Да и первые анахореты, отшельники Фиваиды, разве не спали на камнях?

Я был готов войти в монастырь, как только отворят ворота. Спор на историческую тему, который я накануне за чаем вел с Нарышкиным, подстегивал мое любопытство.

Я утверждал, что у дверей Успенского собора, слева от входа, мне удастся найти надгробную плиту длиной в шесть футов, распиленную на уровне одной пятой своей длины с той стороны, где в могиле должна находиться голова покойника.

Это имело отношение к одной легенде о Петре Великом, которую при мне рассказывали моему старому другу г-ну де Вильнаву.

Итак, я поспешно вступил под входные своды и по красивой аллее, обсаженной деревьями, дошел до собора, окруженного решетчатой оградой монастырского кладбища.

Сделав внутри ограды четыре-пять шагов, я радостно вскрикнул.

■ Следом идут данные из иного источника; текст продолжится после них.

(* ===== verification/PbftChain.v ===== *)
(** * The PBFT chain head, proposed blocks and the queue of synced periods

    [PbftChain], [ProposedBlocks] and [PeriodDataQueue]
    (consensus/src/pbft/{pbft_chain,proposed_blocks,period_data_queue}.cpp). *)

From S2P Require Import Prelude Votes.
From stdpp Require Import strings pretty.
Local Open Scope Z_scope.
Local Open Scope outcome_scope.

(** The fields of a PBFT block that these components read. *)
Record PbftBlock := mkPbftBlock {
  pb_hash : blk_hash_t;
  pb_prev_block_hash : blk_hash_t;
  pb_pivot_dag_block_hash : blk_hash_t;
  pb_period : PbftPeriod;
  pb_reward_votes : list vote_hash_t;
}.

#[export] Instance PbftBlock_eq_dec : EqDecision PbftBlock.
Proof. solve_decision. Defined.

(** [PbftBlock::checkUniqueRewardVotes]: [false] is the exception. *)
Fixpoint checkUniqueRewardVotes (set : gset vote_hash_t) (reward_votes : list vote_hash_t) : bool :=
  match reward_votes with
  | [] => true
  | hash :: rest =>
      if decide (hash ∈ set) then false else checkUniqueRewardVotes ({[hash]} ∪ set) rest
  end.

Module Chain.

Record PbftChain := mkPbftChain {
  head_hash_ : blk_hash_t;
  size_ : PbftPeriod;
  non_empty_size_ : PbftPeriod;
  last_pbft_block_hash_ : blk_hash_t;
  last_non_null_pbft_dag_anchor_hash_ : blk_hash_t;
}.

(** The JSON object of the chain head that is saved in the database. *)
Record PbftHead := mkPbftHead {
  json_head_hash : blk_hash_t;
  json_size : Z;
  json_non_empty_size : Z;
  json_last_pbft_block_hash : blk_hash_t;
}.

Definition getJsonStr (c : PbftChain) : PbftHead :=
  mkPbftHead (head_hash_ c) (size_ c) (non_empty_size_ c) (last_pbft_block_hash_ c).

Definition getJsonStrForBlock (c : PbftChain) (block_hash : blk_hash_t) (null_anchor : bool) : PbftHead :=
  let non_empty_size := if negb null_anchor then u64 (non_empty_size_ c + 1) else non_empty_size_ c in
  mkPbftHead (head_hash_ c) (u64 (size_ c + 1)) non_empty_size block_hash.

Definition getPbftBlockInChain (db : gmap blk_hash_t PbftBlock) (hash : blk_hash_t) : outcome PbftBlock :=
  match db !! hash with
  | None => AssertFailed
  | Some b => Done b
  end.

(** The walk back to the last block with an anchor, for at most [fuel] blocks;
    [None]: not finished yet. *)
Fixpoint find_anchor (fuel : nat) (db : gmap blk_hash_t PbftBlock) (prev_pbft_block : PbftBlock) :
    option (outcome blk_hash_t) :=
  let anchor := pb_pivot_dag_block_hash prev_pbft_block in
  if negb (anchor =? 0) then Some (Done anchor)
  else
    let prev_block_hash := pb_prev_block_hash prev_pbft_block in
    if prev_block_hash =? 0 then Some (Done anchor)
    else
      match fuel with
      | O => None
      | S fuel =>
          match getPbftBlockInChain db prev_block_hash with
          | Done b => find_anchor fuel db b
          | _ => Some AssertFailed
          end
      end.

Моя плита была тут, распиленная на уровне одной пятой своей длины, и, при всем своем малом знакомстве с русскими буквами, сопоставляя их с греческими, на которые они очень похожи, я, кажется, прочитал на плите имя Авраама Лопухина.

Я помчался объявить Нарышкину о своем триумфе. Он еще спал. Мне пришлось его разбудить. Это было ему наказанием.

А вот и сама легенда.

Мы уже рассказывали о заговоре Евдокии Федоровны Лопухиной в пользу ее сына Алексея и говорили, как вступил в этот заговор влюбленный в нее боярин Глебов.

И наконец, мы рассказали, как он был посажен на кол на эшафоте, по трем углам которого были выставлены на плахах головы его сообщников.

На четвертой плахе, пустой, стояло имя Авраама Лопухина, ускользнувшего от гнева царя, который, несмотря на самые усердные розыски, не смог его схватить.

Авраам Лопухин укрылся в Троицком монастыре, облачился в монашескую рясу и спустя три или четыре года умер своей смертью.

Его похоронили на монастырском кладбище.

Петр I, не знавший при жизни Лопухина, что он удалился в монастырь, услышал о его смерти от самого настоятеля, который, надеясь избежать наказания, рассчитывал на почтение, испытываемое Петром к монастырю.

Первой мыслью царя было выкопать труп и обезглавить его, но, прислушавшись к просьбам настоятеля, умолявшего не совершать подобного святотатства, царь ограничился тем, что приказал распилить на уровне головы надгробную плиту.

Не имея возможности обезглавить труп, он обезглавил накрывший его камень.

В этой казни было что-то одновременно от поборника правосудия и от дикаря.

Нарышкина всегда удивляло, что я знаю историю России лучше, чем сами русские.

Удовлетворив свое самолюбие, я вернулся в собор: мне нужно было посмотреть там кое-что еще.

Это был алтарь, под напрестольным покровом которого спрятала Петра I его мать Наталия в тот день, когда, спасаясь от стрельцов, она искала укрытие в соборе. Я нашел алтарь: двуглавый орел указывает место, где происходила эта сцена.